SIX

Amber could hear her name. So many different voices, adult voices, men and women, all calling out for her. The soft contours of her name echoed in the surrounding trees. Rippling.

Amber…

Amber…

Amber…

They had come looking for her. They would find her here. Eventually. She knew that. Hiding in the cemetery. Balled up inside herself among the graves. Like a baby. Like a little—

She had gone where the lights couldn’t touch her. Where the reach of the arc lamps receded into shadows. But the cemetery wasn’t big enough to hide forever. Not if she really wanted to be alone. Away from all of them.

Her back was pressed against a headstone.
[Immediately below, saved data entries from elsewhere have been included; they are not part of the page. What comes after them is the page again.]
(* ===== verification/Resource.v ===== *)
(** * Resources: parts, reassembly, segments

    Models lines 1-1225 of [rns-protocol/src/resource.rs]: the flow-control
    window, a sender's resource ([OutboundResource]), a receiver's
    ([InboundResource]) and the segment coordinators.

    The random hash of each construction attempt is the argument [rng], by
    attempt; the encryption closure takes the attempt too, since it draws an
    initialisation vector of its own each time it is called.  A method that
    changes [self] and can fail returns the new [self] beside the result. *)

From S2P Require Import Prelude F64 Wire Packet Token Channel Stream LinkChannel Msgpack ResourceAdv.
From stdpp Require Import prelude list gmap.

Open Scope Z_scope.

(** ** Constants and states *)

Inductive ResourceState :=
| RNone | RQueued | RAdvertised | RTransferring | RAwaitingProof | RAssembling | RComplete | RFailed | RCorruptState | RRejected.

#[export] Instance ResourceState_eq_dec : EqDecision ResourceState.
Proof. solve_decision. Defined.

Definition WINDOW_INITIAL : Z := 4.
Definition WINDOW_MIN : Z := 2.
Definition WINDOW_MAX_SLOW : Z := 10.
Definition WINDOW_MAX_VERY_SLOW : Z := 4.
Definition FAST_RATE_THRESHOLD : Z := 4.
Definition VERY_SLOW_RATE_THRESHOLD : Z := 2.
Definition RATE_FAST : Z := 6250.
Definition RATE_VERY_SLOW : Z := 250.
Definition WINDOW_FLEXIBILITY : Z := 4.
Definition HASHMAP_IS_NOT_EXHAUSTED : Z := 0.
Definition HASHMAP_IS_EXHAUSTED : Z := 255.

(** ** The window *)

Record WindowState := mkWindow {
  window : Z;
  window_min : Z;
  window_max : Z;
  fast_rate_rounds : Z;
  very_slow_rate_rounds : Z;
}.

Definition window_new : WindowState := mkWindow WINDOW_INITIAL WINDOW_MIN WINDOW_MAX_SLOW 0 0.

(** [saturating_sub] *)
Definition sat_sub (a b : Z) : Z := Z.max 0 (a - b).

Definition grow (w : WindowState) (rate : Z) : WindowState :=
  let '(win, wmin) :=
    if window w <? window_max w then
      let win := window w + 1 in
      (win, if WINDOW_FLEXIBILITY - 1 <? sat_sub win (window_min w) then window_min w + 1 else window_min w)
    else (window w, window_min w) in
  if RATE_FAST <? rate then
    let fast := fast_rate_rounds w + 1 in
    mkWindow win wmin (if FAST_RATE_THRESHOLD <=? fast then Z.of_nat WINDOW_MAX_FAST else window_max w) fast 0
  else if rate <? RATE_VERY_SLOW then
    let slow := very_slow_rate_rounds w + 1 in
    if VERY_SLOW_RATE_THRESHOLD <=? slow then
      mkWindow (if WINDOW_MAX_VERY_SLOW <? win then WINDOW_MAX_VERY_SLOW else win) wmin WINDOW_MAX_VERY_SLOW 0 slow
    else mkWindow win wmin (window_max w) 0 slow
  else mkWindow win wmin (window_max w) 0 0.

Definition shrink (w : WindowState) : WindowState :=
  let win := if window_min w <? window w then window w - 1 else window w in
  let wmax := if window_min w <? window_max w then window_max w - 1 else window_max w in
  let wmax := if WINDOW_FLEXIBILITY - 1 <? sat_sub wmax win then wmax - 1 else wmax in
  mkWindow win (window_min w) wmax (fast_rate_rounds w) (very_slow_rate_rounds w).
The very grit of it scraped off her shoulders. The headstones were so old in this corner of the cemetery. Much older than the rest. The names and dates had all faded from the endless weather. She glanced at the inscription written behind her, barely able to read it in the dark. She ran her fingers along the name, the date of their birth, their death, trying hard to read the inscription with her fingertips, as if she were blind.

Amber…

Amber…

Amber…

A breeze blew through the tombs, whisking off with her name. She couldn’t make out the distinction between voices anymore. She couldn’t tell if it was a production assistant or her mother or the director or the cast. Whoever was shouting now, or however many, their voices were fading. As if they were heading in the other direction. They were going the wrong way.

Amber…

Amber…

Amber…

She knew she shouldn’t cry. She knew she was ruining her makeup. All those hours in the spinning dentist chair…all for nothing. She would have to sit and stare at her reflection for hours again, forced to start from scratch. Hours to take the ruined latex appliances off and hours to glue completely new prosthetics back on. The makeup techs would be polite and say it was no big deal, shit happens, but Amber knew, she knew they would all be mad at her. Fuming on the inside. Furious for all those wasted hours. She was old enough to understand that time is money in this business and there wasn’t nearly enough money to begin with for this cursed production and now she had wasted everyone’s time, hours and hours and Lord only knows how many hundreds of thousands of dollars, all because she was crying.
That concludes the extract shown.